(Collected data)
· · · ·

Definition LFS_MEDIA_TYPE : string := "application/vnd.git-lfs+json".

(** ** Interfaces *)

(** A segment of a path fits a segment of a pattern. *)
Definition segment_fits (p : Segment) (segment : string) : Prop :=
  match p with Lit s => segment = s | Var => segment ≠ "" end.
Definition fits : list Segment → list string → Prop := Forall2 segment_fits.

#[global] Instance segment_fits_dec p s : Decision (segment_fits p s).
Proof. destruct p; unfold segment_fits; apply _. Defined.
#[global] Instance fits_dec p path : Decision (fits p path).
Proof. apply Forall2_dec, _. Defined.

(** Where two patterns first differ, the second has a literal and the first a
    variable. *)
Fixpoint yields_to (p q : list Segment) : bool :=
  match p, q with
  | Var :: _, Lit _ :: _ => true
  | x :: p, y :: q => bool_decide (x = y) && yields_to p q
  | _, _ => false
  end.

Definition Rejection : Type := N * string.

(** The crates [axum], [uuid] and [percent-encoding].  A [RequestBody] is what a
    request carries beside its method, path, query and the two headers that the
    service reads itself: its body and the headers that describe it. *)
Class Axum := {
  RequestBody : Type;
  (** the index of the pattern a path is routed to *)
  select_route : list (list Segment) → list string → option nat;
  percent_decode : string → option string;
  (** the text of the rejection of a path's variables *)
  path_rejection_text : list string → string;
  uuid_parse : string → option Uuid;
  extract_lock_query : option string → result Rejection LockListQuery;
  (** [Json] and [Bytes] under a limit, and the frames of a plain [Body] *)
  extract_lock_request : N → RequestBody → result Rejection LockRequest;
  extract_lock_verify_request : N → RequestBody → result Rejection LockVerifyRequest;
  extract_unlock_request : N → RequestBody → result Rejection UnlockRequest;
  extract_batch_request : N → RequestBody → result Rejection BatchRequest;
  extract_begin_request : N → RequestBody → result Rejection BeginUploadRequest;
  extract_bytes : N → RequestBody → result Rejection bytes;
  body_frames : RequestBody → list (result string bytes);
}.

(** [serde_json] on the values the service answers with. *)
Class Answers {url_lib : UrlLib} := {
  json_lock_response : LockResponse → bytes;
  json_lock_list : LockList → bytes;
  json_lock_verify_response : LockVerifyResponse → bytes;
  json_unlock_response : UnlockResponse → bytes;
  json_batch_response : BatchResponse → bytes;
  json_begin_response : BeginUploadResponse → bytes;
  json_manifest : ObjectManifest → bytes;
  json_error_body : string → bytes;
}.

(** What the router does, for the paths of requests: segments are compared with
    literals as they are, and a literal takes precedence over a variable. *)
Class AxumLaws {axum : Axum} := {
  select_fits ps path i :
    select_route ps path = Some i → ∃ p, ps !! i = Some p ∧ fits p path;
  select_total ps path p : p ∈ ps → fits p path → is_Some (select_route ps path);
  select_specific ps path i j p q :
    select_route ps path = Some i → ps !! i = Some p → ps !! j = Some q → fits q path →
    yields_to p q = false;
}.

(** ** Requests and responses *)

Record ServerRequest {axum : Axum} := mkServerRequest {
  sr_method : Method;
  sr_path : list string;
  sr_query : option string;
  sr_headers : HeaderMap;
  sr_body : RequestBody;
}.
Arguments mkServerRequest {axum} _ _ _ _ _.

Record Response := Response_new {
  res_status : N;
  res_content_type : option string;
  res_content_length : option N;
  res_body : bytes;
}.

(** [IntoResponse] of a status, of text and of the service's errors, and the
    responses of the other handlers. *)
Definition status_response (status : N) : Response := Response_new status None None [].
Definition text_response (status : N) (text : string) : Response :=
  Response_new status (Some "text/plain; charset=utf-8") None (as_bytes text).
Definition json_response (status : N) (b : bytes) : Response :=
  Response_new status (Some "application/json") None b.
Definition bytes_response (b : bytes) : Response :=
  Response_new OK_STATUS (Some "application/octet-stream") None b.
Definition file_response (file : N * bytes) : Response :=
  Response_new OK_STATUS (Some "application/octet-stream") (Some file.1) file.2.
Definition rejected (rejection : Rejection) : Response := text_response rejection.1 rejection.2.

Definition ApiError_into_response {url_lib : UrlLib} {answers : Answers} (self : ApiError) : Response :=
  Response_new (ae_status self) (Some LFS_MEDIA_TYPE) None (json_error_body (ae_message self)).

(** The segments at a pattern's variables. *)
Fixpoint captured (p : list Segment) (path : list string) : list string :=
  match p, path with
  | Var :: p, segment :: path => segment :: captured p path
  | Lit _ :: p, _ :: path => captured p path
  | _, _ => []
  end.

Section Dispatch.
  Context {St Json : Type} {object_store : ObjectStore St}
          {json : ManifestJson Json} {pg : PgText} {hex : HexCodec} {hashes : Hashes}
          {uuid_text : UuidText} {fastcdc : FastCdc} {url_lib : UrlLib} {jwt : JwtLib}
          {forgejo : ForgejoApi} {axum : Axum} {answers : Answers}.
  Local Abbreviation Handling := (prog St Json Empty_set Response).

(** The response made of a handler's outcome. *)
Definition handled {A} (into : A → Response) (p : prog St Json ApiError A) : Handling :=
  let! outcome := outcome_of p in
  mret (match outcome with Ok a => into a | Err e => ApiError_into_response e end).

(** The next extractor, or its rejection. *)
Definition extracted {A} (r : result Rejection A) (next : A → Handling) : Handling :=
  match r with Ok a => next a | Err rejection => mret (rejected rejection) end.

(** The fields of a [Path]. *)
Definition invalid_path (raw : list string) : Rejection := (BAD_REQUEST, path_rejection_text raw).
Definition path_uuid (raw : list string) (s : string) : result Rejection Uuid :=
  ok_or (invalid_path raw) (uuid_parse s).
Definition path_usize (raw : list string) (s : string) : result Rejection N :=
  map_err (λ _, invalid_path raw) (u64_parse s).

(** The arguments of a handler are extracted in the order of its parameters. *)
Definition run_endpoint (state : AppState) (e : Endpoint) (raw : list string) (req : ServerRequest)
  : Handling :=
  let headers := sr_headers req in
  let body := sr_body req in
  match e with
  | EHealthz => mret (status_response NO_CONTENT)
  | EReadiness => handled status_response readiness
  | EMetrics => handled (text_response OK_STATUS) metrics
  | _ =>
      extracted (ok_or (invalid_path raw) (mapM percent_decode raw)) (λ path,
      match e, path with
      | EBatch, [owner; repository] =>
          extracted (extract_batch_request BODY_LIMIT body) (λ request,
          handled (λ r, Response_new OK_STATUS (Some LFS_MEDIA_TYPE) None (json_batch_response r))
            (batch state owner repository headers request))
      | EUploadBasic, [owner; repository; oid] =>
          handled status_response (upload_basic state owner repository oid headers (body_frames body))
      | EDownloadBasic, [owner; repository; oid] =>
          handled file_response (download_basic state owner repository oid headers)
      | EBeginCdc, [owner; repository; oid] =>
          extracted (extract_begin_request BODY_LIMIT body) (λ request,
          handled (λ r, json_response OK_STATUS (json_begin_response r))
            (begin_cdc state owner repository oid headers request))
      | EDownloadCdcManifest, [owner; repository; oid] =>
          handled (λ m, json_response OK_STATUS (json_manifest m))
            (download_cdc_manifest state owner repository oid headers)
      | EDownloadCdcChunk, [owner; repository; oid; index] =>
          extracted (path_usize raw index) (λ index,
          handled bytes_response (download_cdc_chunk state owner repository oid index headers))
      | EUploadCdcChunk, [owner; repository; oid; upload_id; index] =>
          extracted (path_uuid raw upload_id) (λ upload_id,
          extracted (path_usize raw index) (λ index,
          extracted (extract_bytes BODY_LIMIT body) (λ b,
          handled status_response
            (upload_cdc_chunk state owner repository oid upload_id index headers b))))
      | EFinalizeCdc, [owner; repository; oid; upload_id] =>
          extracted (path_uuid raw upload_id) (λ upload_id,
          handled status_response (finalize_cdc state owner repository oid upload_id headers))
      | ECreateLock, [owner; repository] =>
          extracted (extract_lock_request BODY_LIMIT body) (λ request,
          handled (λ r, json_response r.1 (json_lock_response r.2))
            (create_lock state owner repository headers request))
      | EListLocks, [owner; repository] =>
          extracted (extract_lock_query (sr_query req)) (λ query,
          handled (λ l, json_response OK_STATUS (json_lock_list l))
            (list_locks state owner repository query headers))
      | EVerifyLocks, [owner; repository] =>
          extracted (extract_lock_verify_request BODY_LIMIT body) (λ request,
          handled (λ r, json_response OK_STATUS (json_lock_verify_response r))
            (verify_locks state owner repository headers request))
      | EUnlock, [owner; repository; lock_id] =>
          extracted (path_uuid raw lock_id) (λ lock_id,
          extracted (extract_unlock_request BODY_LIMIT body) (λ request,
          handled (λ r, json_response OK_STATUS (json_unlock_response r))
            (unlock state owner repository lock_id headers request)))
      | _, _ => mret (rejected (INTERNAL_SERVER_ERROR, path_rejection_text raw))
      end)
  end.

Definition METHOD_NOT_ALLOWED : N := 405.

(** [axum]'s [get] also answers [HEAD], without the body. *)
Definition method_endpoint (m : Method) (l : list (Method * Endpoint)) : option Endpoint :=
  let m := match m with HEAD => GET | _ => m end in
  snd <$> head (filter (λ kv, kv.1 = m) l).

Definition without_body (response : Response) : Response :=
  Response_new (res_status response) (res_content_type response) (res_content_length response) [].

(** The endpoint and captures of a request, or the status of its refusal. *)
Definition find_route (m : Method) (path : list string) : result N (Endpoint * list string) :=
  let! i := ok_or NOT_FOUND (select_route (rt_pattern <$> build_router) path) in
  let! r := ok_or NOT_FOUND (build_router !! i) in
  let! e := ok_or METHOD_NOT_ALLOWED (method_endpoint m (rt_methods r)) in
  Ok (e, captured (rt_pattern r) path).

Definition dispatch (state : AppState) (req : ServerRequest) : Handling :=
  match find_route (sr_method req) (sr_path req) with
  | Ok (e, raw) =>
      match sr_method req with
      | HEAD => let! response := run_endpoint state e raw req in mret (without_body response)
      | _ => run_endpoint state e raw req
      end
  | Err status => mret (status_response status)
  end.

End Dispatch.

(** ** The table is unambiguous *)

(** Some path fits both patterns. *)
Fixpoint overlap (p q : list Segment) : bool :=
  match p, q with
  | [], [] => true
  | Lit a :: p, Lit b :: q => bool_decide (a = b) && overlap p q
  | _ :: p, _ :: q => overlap p q
  | _, _ => false
  end.

Lemma fits_overlap p q path : fits p path → fits q path → overlap p q = true.
Proof.
  intros Hp. revert q. induction Hp as [|x s p path Hx _ IH]; intros q.
  - by intros ->%Forall2_nil_inv_r.
  - intros (y & q' & Hy & Hq & ->)%Forall2_cons_inv_r. specialize (IH _ Hq).
    destruct x, y; cbn in *; [|done..]. subst. by rewrite bool_decide_eq_true_2.
Qed.

Definition patterns : list (list Segment) := rt_pattern <$> build_router.

(** Of two overlapping patterns one is more specific, and it is not the other
    way round. *)
Lemma table_ordered i j p q :
  patterns !! i = Some p → patterns !! j = Some q → overlap p q = true → i ≠ j →
  yields_to p q = true ∨ yields_to q p = true.
Proof.
  assert (H : forallb (λ i, forallb (λ j,
    match patterns !! i, patterns !! j with
    | Some p, Some q => negb (overlap p q) || bool_decide (i = j) || yields_to p q || yields_to q p
    | _, _ => true
    end) (seq 0 12)) (seq 0 12) = true) by (vm_compute; reflexivity).
  intros Hp Hq Ho Hne. rewrite forallb_forall in H.
  assert (Hi : ∀ k x, patterns !! k = Some x → In k (seq 0 12)).
  { intros k x Hk%lookup_lt_Some. apply in_seq. cbn in Hk. lia. }
  specialize (H i (Hi _ _ Hp)). rewrite forallb_forall in H. specialize (H j (Hi _ _ Hq)).
  rewrite Hp, Hq, Ho, bool_decide_eq_false_2 in H by done. by apply orb_true_iff.
Qed.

· · · ·

> _What you need to do_: Give back precisely the lines above that start at the line containing "let! i := ok_or" and end at the line containing "Ok (e, captured (rt_pattern r) path).", inclusive. No other lines belong in the output.

> _Exercise solution_:
  let! i := ok_or NOT_FOUND (select_route (rt_pattern <$> build_router) path) in
  let! r := ok_or NOT_FOUND (build_router !! i) in
  let! e := ok_or METHOD_NOT_ALLOWED (method_endpoint m (rt_methods r)) in
  Ok (e, captured (rt_pattern r) path).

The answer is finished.